Task details => Only those lines in the data below from the line containing "Lemma empty_keys_ok : keys_ok" through the line containing "destruct (@apply_redaction_covers ascii_case_map", both included, should be restated word for word.
==== Input for this task
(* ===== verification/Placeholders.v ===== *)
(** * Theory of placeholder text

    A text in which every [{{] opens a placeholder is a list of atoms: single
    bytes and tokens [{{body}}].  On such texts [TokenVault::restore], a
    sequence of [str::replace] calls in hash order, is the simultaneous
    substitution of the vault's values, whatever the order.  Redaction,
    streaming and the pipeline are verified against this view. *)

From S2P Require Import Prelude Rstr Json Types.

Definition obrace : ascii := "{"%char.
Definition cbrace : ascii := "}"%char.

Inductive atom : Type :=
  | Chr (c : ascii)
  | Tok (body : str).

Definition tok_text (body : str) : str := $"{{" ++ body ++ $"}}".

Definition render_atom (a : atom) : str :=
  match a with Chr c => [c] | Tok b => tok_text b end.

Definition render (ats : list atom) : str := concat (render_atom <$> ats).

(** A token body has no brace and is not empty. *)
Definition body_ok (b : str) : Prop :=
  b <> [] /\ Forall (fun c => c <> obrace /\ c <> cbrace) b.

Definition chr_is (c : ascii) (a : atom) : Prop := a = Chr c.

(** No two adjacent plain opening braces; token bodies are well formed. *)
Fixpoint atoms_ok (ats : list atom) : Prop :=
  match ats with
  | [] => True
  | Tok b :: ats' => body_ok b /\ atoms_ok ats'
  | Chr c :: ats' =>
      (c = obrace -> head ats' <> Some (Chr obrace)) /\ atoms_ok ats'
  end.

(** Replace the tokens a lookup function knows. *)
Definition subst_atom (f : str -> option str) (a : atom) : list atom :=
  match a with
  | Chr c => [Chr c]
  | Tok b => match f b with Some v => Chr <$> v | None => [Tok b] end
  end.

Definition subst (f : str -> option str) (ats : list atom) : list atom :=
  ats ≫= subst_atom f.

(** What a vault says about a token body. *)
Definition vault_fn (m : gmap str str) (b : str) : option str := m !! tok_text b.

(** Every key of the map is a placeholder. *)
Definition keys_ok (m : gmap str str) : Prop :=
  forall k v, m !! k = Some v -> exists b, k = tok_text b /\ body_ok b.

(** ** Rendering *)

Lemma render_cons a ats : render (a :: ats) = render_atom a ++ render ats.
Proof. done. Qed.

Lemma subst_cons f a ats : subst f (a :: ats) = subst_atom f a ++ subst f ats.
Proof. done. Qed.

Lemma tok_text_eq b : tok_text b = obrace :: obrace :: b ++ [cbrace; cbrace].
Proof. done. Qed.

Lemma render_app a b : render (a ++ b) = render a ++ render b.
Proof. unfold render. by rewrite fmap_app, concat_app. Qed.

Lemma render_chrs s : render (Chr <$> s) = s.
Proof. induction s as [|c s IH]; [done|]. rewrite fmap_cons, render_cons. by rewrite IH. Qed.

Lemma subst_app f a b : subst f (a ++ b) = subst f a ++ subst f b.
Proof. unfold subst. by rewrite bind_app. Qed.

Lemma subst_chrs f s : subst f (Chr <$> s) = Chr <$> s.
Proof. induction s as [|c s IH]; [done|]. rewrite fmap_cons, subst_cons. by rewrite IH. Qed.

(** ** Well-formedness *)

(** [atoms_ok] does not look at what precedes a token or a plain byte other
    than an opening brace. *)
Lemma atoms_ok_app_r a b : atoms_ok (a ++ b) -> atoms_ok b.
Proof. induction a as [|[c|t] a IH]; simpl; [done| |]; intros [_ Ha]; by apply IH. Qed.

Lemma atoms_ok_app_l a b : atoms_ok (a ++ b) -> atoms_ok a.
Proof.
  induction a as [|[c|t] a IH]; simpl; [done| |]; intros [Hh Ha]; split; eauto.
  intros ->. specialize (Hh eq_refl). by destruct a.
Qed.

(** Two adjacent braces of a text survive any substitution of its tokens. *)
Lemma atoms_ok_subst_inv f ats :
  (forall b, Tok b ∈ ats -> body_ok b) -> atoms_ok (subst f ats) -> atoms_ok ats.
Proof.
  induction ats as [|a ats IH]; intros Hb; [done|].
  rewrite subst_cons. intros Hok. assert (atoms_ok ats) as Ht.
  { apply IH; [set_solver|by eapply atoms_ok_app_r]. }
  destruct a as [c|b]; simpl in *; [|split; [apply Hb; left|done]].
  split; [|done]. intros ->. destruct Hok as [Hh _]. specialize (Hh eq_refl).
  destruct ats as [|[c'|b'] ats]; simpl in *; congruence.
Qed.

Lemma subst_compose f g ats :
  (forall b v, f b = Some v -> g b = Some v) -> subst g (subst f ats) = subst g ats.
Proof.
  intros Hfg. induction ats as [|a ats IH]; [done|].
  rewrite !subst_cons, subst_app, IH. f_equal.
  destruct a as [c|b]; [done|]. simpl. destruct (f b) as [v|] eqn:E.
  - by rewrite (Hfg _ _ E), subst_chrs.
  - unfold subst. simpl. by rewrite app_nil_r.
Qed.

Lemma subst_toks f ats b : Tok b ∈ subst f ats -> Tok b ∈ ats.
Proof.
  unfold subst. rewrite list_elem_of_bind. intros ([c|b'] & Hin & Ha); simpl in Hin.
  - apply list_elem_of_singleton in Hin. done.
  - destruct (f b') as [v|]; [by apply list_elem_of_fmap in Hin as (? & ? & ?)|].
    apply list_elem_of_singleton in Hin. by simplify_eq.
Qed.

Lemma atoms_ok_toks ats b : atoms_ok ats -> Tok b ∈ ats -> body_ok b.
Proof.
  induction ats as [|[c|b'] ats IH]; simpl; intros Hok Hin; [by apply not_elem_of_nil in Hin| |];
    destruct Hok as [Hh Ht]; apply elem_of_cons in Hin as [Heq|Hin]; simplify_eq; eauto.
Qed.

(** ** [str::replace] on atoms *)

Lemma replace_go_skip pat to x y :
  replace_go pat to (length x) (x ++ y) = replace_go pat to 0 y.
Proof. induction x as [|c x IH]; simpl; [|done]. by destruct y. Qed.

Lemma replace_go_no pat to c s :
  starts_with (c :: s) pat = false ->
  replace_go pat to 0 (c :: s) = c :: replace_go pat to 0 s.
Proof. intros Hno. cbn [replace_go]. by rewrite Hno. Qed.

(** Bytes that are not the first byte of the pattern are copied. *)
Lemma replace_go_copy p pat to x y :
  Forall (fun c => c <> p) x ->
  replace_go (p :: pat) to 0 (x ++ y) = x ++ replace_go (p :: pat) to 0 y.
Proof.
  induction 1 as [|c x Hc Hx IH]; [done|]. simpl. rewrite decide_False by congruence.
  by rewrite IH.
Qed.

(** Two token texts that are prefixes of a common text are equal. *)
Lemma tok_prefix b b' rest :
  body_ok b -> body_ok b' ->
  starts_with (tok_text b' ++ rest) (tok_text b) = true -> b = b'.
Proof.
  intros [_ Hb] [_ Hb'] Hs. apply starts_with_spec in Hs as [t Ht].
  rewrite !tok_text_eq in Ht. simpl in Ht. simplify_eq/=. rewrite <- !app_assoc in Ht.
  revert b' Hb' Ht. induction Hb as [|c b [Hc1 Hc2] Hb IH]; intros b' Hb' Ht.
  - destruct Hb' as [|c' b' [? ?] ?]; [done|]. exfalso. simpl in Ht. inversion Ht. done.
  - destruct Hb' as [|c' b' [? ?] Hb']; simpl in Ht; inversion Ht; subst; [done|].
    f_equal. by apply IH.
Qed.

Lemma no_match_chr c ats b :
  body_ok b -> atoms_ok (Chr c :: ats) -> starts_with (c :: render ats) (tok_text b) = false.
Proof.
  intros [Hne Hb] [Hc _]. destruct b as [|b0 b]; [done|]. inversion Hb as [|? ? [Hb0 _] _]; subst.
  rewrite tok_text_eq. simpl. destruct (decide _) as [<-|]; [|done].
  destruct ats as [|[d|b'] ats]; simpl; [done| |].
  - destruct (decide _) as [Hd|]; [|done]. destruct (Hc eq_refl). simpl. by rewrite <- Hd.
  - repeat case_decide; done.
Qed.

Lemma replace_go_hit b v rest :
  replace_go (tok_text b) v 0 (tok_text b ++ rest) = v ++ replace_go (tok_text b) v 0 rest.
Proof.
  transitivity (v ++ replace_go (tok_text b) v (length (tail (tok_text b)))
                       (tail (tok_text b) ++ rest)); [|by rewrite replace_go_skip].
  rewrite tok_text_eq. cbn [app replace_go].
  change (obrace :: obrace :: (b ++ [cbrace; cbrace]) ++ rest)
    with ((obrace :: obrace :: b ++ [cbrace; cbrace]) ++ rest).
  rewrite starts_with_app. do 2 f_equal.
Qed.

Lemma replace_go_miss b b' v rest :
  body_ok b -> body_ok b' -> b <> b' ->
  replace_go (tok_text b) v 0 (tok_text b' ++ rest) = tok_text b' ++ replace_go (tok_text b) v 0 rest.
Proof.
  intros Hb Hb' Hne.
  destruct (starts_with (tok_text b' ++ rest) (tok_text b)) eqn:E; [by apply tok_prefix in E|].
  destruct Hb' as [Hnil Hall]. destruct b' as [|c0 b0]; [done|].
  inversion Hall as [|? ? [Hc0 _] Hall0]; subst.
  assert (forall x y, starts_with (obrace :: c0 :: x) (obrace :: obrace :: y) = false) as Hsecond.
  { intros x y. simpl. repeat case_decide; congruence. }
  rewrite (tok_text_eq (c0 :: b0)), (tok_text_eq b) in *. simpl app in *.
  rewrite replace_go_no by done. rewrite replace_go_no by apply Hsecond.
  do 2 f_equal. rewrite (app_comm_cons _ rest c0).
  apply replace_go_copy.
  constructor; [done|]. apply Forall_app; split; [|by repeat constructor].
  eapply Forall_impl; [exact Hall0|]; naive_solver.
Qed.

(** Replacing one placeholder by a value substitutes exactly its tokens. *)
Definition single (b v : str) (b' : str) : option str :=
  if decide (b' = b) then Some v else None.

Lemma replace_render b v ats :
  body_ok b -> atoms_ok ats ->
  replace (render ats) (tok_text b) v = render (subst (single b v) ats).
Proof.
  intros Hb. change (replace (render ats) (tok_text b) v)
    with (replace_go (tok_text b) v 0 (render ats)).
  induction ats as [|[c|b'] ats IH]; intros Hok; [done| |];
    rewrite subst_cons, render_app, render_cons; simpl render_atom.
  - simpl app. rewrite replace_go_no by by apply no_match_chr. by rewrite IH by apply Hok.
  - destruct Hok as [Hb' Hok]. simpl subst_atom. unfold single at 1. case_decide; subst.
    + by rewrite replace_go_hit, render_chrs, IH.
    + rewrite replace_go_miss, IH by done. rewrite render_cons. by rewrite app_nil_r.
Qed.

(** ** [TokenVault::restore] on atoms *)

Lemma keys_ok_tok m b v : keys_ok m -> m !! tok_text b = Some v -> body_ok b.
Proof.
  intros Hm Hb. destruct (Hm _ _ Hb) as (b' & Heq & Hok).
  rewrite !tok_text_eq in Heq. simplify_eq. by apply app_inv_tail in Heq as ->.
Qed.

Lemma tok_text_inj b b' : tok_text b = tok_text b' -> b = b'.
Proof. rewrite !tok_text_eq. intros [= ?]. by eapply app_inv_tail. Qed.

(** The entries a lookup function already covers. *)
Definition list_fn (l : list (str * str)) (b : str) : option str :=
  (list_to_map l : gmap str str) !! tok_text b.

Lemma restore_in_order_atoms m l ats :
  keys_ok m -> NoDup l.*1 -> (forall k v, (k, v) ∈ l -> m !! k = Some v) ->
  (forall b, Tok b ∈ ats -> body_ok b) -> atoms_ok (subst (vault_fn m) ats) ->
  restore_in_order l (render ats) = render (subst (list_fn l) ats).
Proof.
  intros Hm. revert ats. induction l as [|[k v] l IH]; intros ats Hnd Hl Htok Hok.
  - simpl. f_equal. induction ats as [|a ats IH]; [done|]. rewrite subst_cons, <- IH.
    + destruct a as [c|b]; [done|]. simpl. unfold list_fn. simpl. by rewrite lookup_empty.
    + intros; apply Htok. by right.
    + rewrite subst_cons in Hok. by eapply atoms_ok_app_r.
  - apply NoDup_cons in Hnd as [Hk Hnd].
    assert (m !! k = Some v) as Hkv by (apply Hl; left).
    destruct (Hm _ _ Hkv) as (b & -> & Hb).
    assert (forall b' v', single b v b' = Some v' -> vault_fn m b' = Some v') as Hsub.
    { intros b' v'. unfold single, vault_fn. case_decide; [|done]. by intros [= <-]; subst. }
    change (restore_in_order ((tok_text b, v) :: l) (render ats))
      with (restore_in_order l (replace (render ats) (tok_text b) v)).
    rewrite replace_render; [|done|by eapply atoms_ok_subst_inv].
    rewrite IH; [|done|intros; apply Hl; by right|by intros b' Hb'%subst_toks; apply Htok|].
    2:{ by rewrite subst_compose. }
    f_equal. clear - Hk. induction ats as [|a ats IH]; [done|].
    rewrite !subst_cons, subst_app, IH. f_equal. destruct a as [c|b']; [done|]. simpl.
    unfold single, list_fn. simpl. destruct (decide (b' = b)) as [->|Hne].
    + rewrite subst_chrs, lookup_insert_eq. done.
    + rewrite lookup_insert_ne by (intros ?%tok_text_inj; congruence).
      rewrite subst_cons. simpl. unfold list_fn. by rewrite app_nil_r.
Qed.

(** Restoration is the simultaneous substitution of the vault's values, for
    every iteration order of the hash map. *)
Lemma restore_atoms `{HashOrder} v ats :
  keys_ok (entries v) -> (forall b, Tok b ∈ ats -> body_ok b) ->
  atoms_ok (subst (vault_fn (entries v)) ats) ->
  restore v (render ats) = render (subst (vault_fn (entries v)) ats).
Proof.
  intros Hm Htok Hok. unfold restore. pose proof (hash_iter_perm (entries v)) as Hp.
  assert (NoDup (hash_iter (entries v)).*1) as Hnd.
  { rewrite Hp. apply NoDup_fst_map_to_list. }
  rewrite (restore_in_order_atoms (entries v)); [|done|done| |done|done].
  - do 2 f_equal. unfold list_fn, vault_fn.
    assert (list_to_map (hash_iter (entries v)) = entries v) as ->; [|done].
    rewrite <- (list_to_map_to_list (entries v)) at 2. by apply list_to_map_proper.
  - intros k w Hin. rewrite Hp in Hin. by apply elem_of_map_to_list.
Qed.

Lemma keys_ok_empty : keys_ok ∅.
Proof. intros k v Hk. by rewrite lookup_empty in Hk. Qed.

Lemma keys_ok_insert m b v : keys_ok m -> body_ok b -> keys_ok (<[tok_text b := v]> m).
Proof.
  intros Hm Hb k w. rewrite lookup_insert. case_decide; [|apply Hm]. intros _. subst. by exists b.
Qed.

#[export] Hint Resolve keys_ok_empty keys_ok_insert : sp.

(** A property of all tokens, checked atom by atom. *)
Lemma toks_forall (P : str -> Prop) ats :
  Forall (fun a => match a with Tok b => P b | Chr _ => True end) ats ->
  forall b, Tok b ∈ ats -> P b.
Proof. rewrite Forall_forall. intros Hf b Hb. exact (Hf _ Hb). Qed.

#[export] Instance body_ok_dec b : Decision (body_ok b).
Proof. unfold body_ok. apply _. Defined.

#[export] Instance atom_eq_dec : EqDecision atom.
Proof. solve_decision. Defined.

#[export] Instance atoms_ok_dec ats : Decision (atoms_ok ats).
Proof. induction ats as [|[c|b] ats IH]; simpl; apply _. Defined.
========
==== Input for this task
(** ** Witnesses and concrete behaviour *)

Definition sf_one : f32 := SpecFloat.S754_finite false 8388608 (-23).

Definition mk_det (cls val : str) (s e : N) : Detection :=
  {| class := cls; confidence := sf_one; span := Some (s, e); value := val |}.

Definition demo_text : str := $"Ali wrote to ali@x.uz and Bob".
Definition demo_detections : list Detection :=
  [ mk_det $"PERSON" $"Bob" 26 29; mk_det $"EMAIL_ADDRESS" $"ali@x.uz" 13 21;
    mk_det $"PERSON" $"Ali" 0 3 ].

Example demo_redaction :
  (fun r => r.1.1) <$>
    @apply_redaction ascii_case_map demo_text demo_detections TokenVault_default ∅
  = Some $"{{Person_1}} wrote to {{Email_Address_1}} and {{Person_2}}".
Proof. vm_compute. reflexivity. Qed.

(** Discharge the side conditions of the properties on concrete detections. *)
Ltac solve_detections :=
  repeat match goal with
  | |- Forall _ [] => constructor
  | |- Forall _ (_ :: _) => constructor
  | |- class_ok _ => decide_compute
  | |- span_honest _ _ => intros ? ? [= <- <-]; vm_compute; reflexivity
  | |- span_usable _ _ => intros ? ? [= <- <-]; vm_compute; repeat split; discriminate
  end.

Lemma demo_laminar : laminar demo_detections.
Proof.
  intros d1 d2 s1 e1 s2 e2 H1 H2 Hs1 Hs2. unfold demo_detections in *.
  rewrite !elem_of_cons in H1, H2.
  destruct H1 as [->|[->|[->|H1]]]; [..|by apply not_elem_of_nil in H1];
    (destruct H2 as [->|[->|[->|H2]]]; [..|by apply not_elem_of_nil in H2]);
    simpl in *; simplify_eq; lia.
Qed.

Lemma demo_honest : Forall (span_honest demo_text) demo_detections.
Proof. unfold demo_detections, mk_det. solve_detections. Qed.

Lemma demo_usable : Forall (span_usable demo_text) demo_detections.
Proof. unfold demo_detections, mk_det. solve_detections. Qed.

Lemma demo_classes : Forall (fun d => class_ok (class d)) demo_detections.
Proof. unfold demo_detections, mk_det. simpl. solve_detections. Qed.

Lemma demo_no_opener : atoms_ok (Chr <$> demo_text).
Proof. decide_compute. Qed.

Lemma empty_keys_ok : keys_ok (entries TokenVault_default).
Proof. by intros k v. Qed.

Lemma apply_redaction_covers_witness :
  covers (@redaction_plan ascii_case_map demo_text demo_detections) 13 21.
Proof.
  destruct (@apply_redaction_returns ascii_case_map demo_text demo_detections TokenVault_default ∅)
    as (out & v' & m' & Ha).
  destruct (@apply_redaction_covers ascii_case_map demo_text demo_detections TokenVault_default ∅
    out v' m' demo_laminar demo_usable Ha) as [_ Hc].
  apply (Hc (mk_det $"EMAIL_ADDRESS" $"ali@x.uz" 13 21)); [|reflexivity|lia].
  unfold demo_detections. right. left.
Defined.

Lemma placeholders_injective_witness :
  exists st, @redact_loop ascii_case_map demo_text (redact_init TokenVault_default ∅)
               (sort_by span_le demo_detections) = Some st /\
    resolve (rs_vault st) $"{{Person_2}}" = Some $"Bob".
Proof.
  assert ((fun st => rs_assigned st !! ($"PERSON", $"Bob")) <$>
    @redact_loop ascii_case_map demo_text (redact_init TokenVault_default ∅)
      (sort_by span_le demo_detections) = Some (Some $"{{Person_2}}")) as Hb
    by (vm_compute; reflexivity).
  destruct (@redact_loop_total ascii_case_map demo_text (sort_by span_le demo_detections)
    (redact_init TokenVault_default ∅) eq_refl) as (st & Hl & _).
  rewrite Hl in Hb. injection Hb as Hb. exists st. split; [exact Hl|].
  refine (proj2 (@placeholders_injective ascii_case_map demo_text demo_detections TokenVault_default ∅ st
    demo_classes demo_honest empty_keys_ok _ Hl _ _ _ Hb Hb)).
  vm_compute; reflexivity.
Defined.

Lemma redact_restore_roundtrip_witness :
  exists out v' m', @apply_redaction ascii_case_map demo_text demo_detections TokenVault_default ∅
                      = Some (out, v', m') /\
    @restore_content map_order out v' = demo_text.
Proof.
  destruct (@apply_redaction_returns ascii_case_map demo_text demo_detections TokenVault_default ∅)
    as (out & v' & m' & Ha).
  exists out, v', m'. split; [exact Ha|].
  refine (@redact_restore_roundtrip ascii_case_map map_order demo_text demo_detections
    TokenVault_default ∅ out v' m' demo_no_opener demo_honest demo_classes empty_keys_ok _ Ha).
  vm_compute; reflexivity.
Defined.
========
==== Input for this task
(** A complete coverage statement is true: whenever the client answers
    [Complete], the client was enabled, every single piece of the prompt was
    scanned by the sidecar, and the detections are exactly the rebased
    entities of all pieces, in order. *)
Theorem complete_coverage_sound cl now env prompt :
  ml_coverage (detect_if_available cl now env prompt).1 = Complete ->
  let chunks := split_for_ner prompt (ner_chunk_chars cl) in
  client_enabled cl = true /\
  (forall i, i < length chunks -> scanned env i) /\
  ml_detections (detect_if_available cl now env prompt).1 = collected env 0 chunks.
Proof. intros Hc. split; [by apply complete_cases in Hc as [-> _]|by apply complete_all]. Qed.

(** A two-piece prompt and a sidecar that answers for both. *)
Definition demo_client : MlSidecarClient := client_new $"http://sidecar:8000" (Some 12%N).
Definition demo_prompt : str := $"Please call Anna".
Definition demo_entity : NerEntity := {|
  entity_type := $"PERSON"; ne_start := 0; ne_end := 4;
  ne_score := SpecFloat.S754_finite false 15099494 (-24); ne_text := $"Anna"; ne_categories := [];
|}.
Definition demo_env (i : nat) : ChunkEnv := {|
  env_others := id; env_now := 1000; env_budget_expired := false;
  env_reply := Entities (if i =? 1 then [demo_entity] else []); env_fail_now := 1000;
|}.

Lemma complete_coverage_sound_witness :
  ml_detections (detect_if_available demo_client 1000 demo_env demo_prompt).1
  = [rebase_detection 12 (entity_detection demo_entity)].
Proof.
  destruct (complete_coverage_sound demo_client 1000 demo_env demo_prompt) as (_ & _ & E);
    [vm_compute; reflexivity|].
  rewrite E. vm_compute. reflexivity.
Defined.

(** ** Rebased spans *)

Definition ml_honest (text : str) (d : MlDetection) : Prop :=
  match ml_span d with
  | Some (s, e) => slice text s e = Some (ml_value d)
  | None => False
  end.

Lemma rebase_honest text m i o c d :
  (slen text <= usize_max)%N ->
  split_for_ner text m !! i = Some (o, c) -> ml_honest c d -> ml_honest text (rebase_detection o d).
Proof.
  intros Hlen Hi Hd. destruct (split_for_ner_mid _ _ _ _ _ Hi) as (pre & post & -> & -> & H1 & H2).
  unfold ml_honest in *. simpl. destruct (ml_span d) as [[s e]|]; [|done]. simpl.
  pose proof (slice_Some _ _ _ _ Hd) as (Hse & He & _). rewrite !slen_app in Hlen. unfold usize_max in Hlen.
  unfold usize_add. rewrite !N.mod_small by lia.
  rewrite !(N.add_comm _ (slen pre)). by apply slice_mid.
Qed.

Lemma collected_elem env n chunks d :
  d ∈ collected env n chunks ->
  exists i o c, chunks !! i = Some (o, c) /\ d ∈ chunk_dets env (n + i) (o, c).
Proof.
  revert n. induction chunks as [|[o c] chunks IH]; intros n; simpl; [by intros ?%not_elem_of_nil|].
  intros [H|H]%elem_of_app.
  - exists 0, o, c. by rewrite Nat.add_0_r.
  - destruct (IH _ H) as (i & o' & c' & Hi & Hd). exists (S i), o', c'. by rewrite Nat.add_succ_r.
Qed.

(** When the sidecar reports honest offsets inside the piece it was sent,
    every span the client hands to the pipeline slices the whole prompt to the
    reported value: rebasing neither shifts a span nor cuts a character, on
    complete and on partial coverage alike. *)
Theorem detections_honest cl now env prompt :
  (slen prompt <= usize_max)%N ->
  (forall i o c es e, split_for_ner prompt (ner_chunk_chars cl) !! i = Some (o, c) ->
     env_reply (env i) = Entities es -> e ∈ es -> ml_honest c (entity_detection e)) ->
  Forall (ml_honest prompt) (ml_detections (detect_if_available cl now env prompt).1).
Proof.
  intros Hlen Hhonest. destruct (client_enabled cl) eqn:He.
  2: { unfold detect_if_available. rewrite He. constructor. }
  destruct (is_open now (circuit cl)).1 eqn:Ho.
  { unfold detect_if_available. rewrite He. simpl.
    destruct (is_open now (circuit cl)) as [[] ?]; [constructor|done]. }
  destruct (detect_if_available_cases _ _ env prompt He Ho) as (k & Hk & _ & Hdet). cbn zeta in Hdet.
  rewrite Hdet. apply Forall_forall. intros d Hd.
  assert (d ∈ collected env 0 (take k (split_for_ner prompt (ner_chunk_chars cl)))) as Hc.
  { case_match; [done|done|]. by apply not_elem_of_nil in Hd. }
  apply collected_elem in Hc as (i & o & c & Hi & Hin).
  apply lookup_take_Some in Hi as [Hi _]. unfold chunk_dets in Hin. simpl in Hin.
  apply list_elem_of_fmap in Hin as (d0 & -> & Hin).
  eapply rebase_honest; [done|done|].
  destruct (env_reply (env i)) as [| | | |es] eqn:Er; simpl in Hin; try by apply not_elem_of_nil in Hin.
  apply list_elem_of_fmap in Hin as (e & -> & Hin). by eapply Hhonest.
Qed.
========
Solution to the problem =>
Lemma empty_keys_ok : keys_ok (entries TokenVault_default).
Proof. by intros k v. Qed.

Lemma apply_redaction_covers_witness :
  covers (@redaction_plan ascii_case_map demo_text demo_detections) 13 21.
Proof.
  destruct (@apply_redaction_returns ascii_case_map demo_text demo_detections TokenVault_default ∅)
    as (out & v' & m' & Ha).
  destruct (@apply_redaction_covers ascii_case_map demo_text demo_detections TokenVault_default ∅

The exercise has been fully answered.